Stored data entries
========================================================================

(** * hikcam_ocr: the trigger / capture / recognise / publish script

    A shallow embedding of [paddle_ocr.py]: the code normaliser [fix_code],
    the recognition vote inside [capture_and_ocr], the failure counter and
    buffer discipline of [capture_and_ocr], the MQTT callback
    [on_mqtt_message] and one pass of the main loop.

    Conventions.
    - a Python [str] is the list of its Unicode code points ([pystr]);
      [str "..."] turns a literal into one;
    - a Python [int] is a [Z], a Python [float] a binary64 [float];
    - a naive [datetime] is its number of microseconds since the epoch;
    - the calls made to the camera SDK, the OCR engine and the MQTT client
      are recorded, in order, in a list of [call]s; what those collaborators
      answer is an input of the model ([responses]). *)

From Stdlib Require Import String Ascii ZArith NArith Bool Lia Floats List.
From Stdlib Require Import Permutation Sorted.
Import ListNotations.

Set Warnings "-inexact-float,-register-all".

Local Open Scope Z_scope.

(* ================================================================== *)
(** ** Python values *)

Definition pystr := list N.

Definition str (s : string) : pystr :=
  map N_of_ascii (list_ascii_of_string s).

(** The values a detection text may be: [fix_code] tests its argument with
    [isinstance(code, str)] before anything else. *)
Inductive pyval :=
| PyNone
| PyBool (b : bool)
| PyInt (z : Z)
| PyFloat (f : float)
| PyBytes (b : list Byte.byte)
| PyStr (s : pystr)
| PyList (l : list pyval).

Definition isinstance_str (v : pyval) : bool :=
  match v with PyStr _ => true | _ => false end.

Definition pystr_eq_dec : forall a b : pystr, {a = b} + {a <> b} :=
  list_eq_dec N.eq_dec.

(* ================================================================== *)
(** ** 2. Configuration constants of the script *)

Definition TTL_SECONDS : Z := 5.
Definition OCR_CONFIDENCE_THRESHOLD : float := 0.8%float.
Definition CAMERA_MAX_FAILURES : Z := 3.
Definition MQTT_TOPIC_PUB : string := "mqtt_plc/code".
Definition MV_OK : Z := 0.

(* ================================================================== *)
(** ** 4. fix_code *)

Module Chars.
Local Open Scope N_scope.

Definition is_lower (c : N) : bool := (97 <=? c) && (c <=? 122).
Definition is_upper (c : N) : bool := (65 <=? c) && (c <=? 90).
Definition is_digit (c : N) : bool := (48 <=? c) && (c <=? 57).

(** The complement of the character class [[^a-zA-Z0-9]]. *)
Definition is_alnum (c : N) : bool := is_lower c || is_upper c || is_digit c.

(** [str.upper] on one character of [[a-zA-Z0-9]], the only characters it
    is applied to in [fix_code]. *)
Definition upper_char (c : N) : N := if is_lower c then c - 32 else c.

(** What is left of a character after the clean-up: an upper-case letter
    or a digit. *)
Definition is_upper_alnum (c : N) : bool := is_upper c || is_digit c.

End Chars.

(** [re.sub(r"[^a-zA-Z0-9]", "", code)] *)
Definition re_sub_non_alnum (code : pystr) : pystr := filter Chars.is_alnum code.

(** [s.upper()] *)
Definition upper (s : pystr) : pystr := map Chars.upper_char s.

(** [s.startswith(p)] *)
Fixpoint startswith (s p : pystr) {struct p} : bool :=
  match p with
  | [] => true
  | c :: p' =>
      match s with
      | [] => false
      | d :: s' => N.eqb d c && startswith s' p'
      end
  end.

(** [len(s)] *)
Definition len (s : pystr) : Z := Z.of_nat (length s).

(** [bool(s)] for a [str]: the empty string is falsy. *)
Definition truthy (s : pystr) : bool :=
  match s with [] => false | _ :: _ => true end.

Definition cleaned_code (code : pystr) : pystr := upper (re_sub_non_alnum code).

(** An exception of class [Exception], or a returned value. *)
Inductive outcome (A : Type) :=
| Returns (a : A)
| Raises.
Arguments Returns {A} a.
Arguments Raises {A}.

(** The collaborator returned. *)
Definition returns_ {A : Type} (o : outcome A) : bool :=
  match o with Returns _ => true | Raises => false end.

(** One element of a line of [ocr.ocr]'s result: [word_info[1][0]] and
    [word_info[1][1]]. *)
Record word_info := { text : pyval; confidence : float }.

(** What [ocr.ocr] returns: [None], or a list with, for each image, [None] or
    the list of the words found. *)
Definition ocr_output := option (list (option (list word_info))).

(** [collections.Counter]: a [dict], so the keys stay in the order of their
    first insertion. *)
Definition counter := list (pystr * Z).

Fixpoint counter_incr (elem : pystr) (c : counter) : counter :=
  match c with
  | [] => [(elem, 1)]
  | (k, n) :: c' =>
      if pystr_eq_dec elem k then (k, n + 1) :: c'
      else (k, n) :: counter_incr elem c'
  end.

(** [Counter(iterable)] *)
Definition Counter (iterable : list pystr) : counter :=
  fold_left (fun c elem => counter_incr elem c) iterable [].

(** [max(it, key=itemgetter(1))] with the running maximum [best]: an item
    replaces it only when its count is strictly greater. *)
Fixpoint max_by_count (best : pystr * Z) (it : counter) : pystr * Z :=
  match it with
  | [] => best
  | item :: rest => max_by_count (if snd best <? snd item then item else best) rest
  end.

(** [c.most_common(1)], which is [heapq.nlargest(1, c.items(), key=itemgetter(1))]:
    the empty list for an empty counter, else the one item [max] finds. *)
Definition most_common_1 (c : counter) : list (pystr * Z) :=
  match c with
  | [] => []
  | item :: rest => [max_by_count item rest]
  end.
(** * sociallens: the Lambda-to-Lambda invocation layer

    A shallow embedding of the two [DataServiceLambdaClient] classes
    (services/summarizer_service/app/infrastructure/lambda_client.py and
    services/reddit_service/app/infrastructure/lambda_client.py), of
    [SummarizerService] (services/summarizer_service/app/services/
    summarizer_service.py) and of the [GET /summary/{post_id}] route
    (services/summarizer_service/app/api/v1/endpoints/summarizer.py).

    Python values that travel through [json.dumps] / [json.loads] are the
    inductive type [json]; exceptions are values of [exn]; a Python call
    either returns or raises ([outcome]); the invocation substrate and the
    clock are an explicit world threaded through a state monad.  Logging
    calls have no effect on results and are left out. *)

From Stdlib Require Import ZArith List String Ascii Bool Lia DecimalString.
From Stdlib Require DecimalZ DecimalPos DecimalN DecimalFacts.
Import ListNotations.
Local Open Scope string_scope.
Local Open Scope Z_scope.
Set Warnings "-register-all".

(* ================================================================== *)
(** ** Python values                                                    *)
(* ================================================================== *)

Module Py.

(** The values [json.loads] produces and [json.dumps] accepts.  [JNull] is
    Python's [None]; a dict keeps insertion order and has unique keys.
    Text is over the code points 0..255.  A float is carried as its number
    token ([JFloat "0.8"]): the modelled code does no arithmetic on floats,
    a float is compared with an int by its decimal value and printed as
    its token. *)
Inductive json : Type :=
| JNull
| JBool (b : bool)
| JInt (n : Z)
| JFloat (lit : string)
| JStr (s : string)
| JList (l : list json)
| JDict (d : list (string * json)).

Definition dict := list (string * json).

========================================================================

*TASK ITEM*:
Reproduce exactly the line that holds "(l : list json)", then every line after it, ending with the final line of the records above.

*RESPONSE*:
| JList (l : list json)
| JDict (d : list (string * json)).

Definition dict := list (string * json).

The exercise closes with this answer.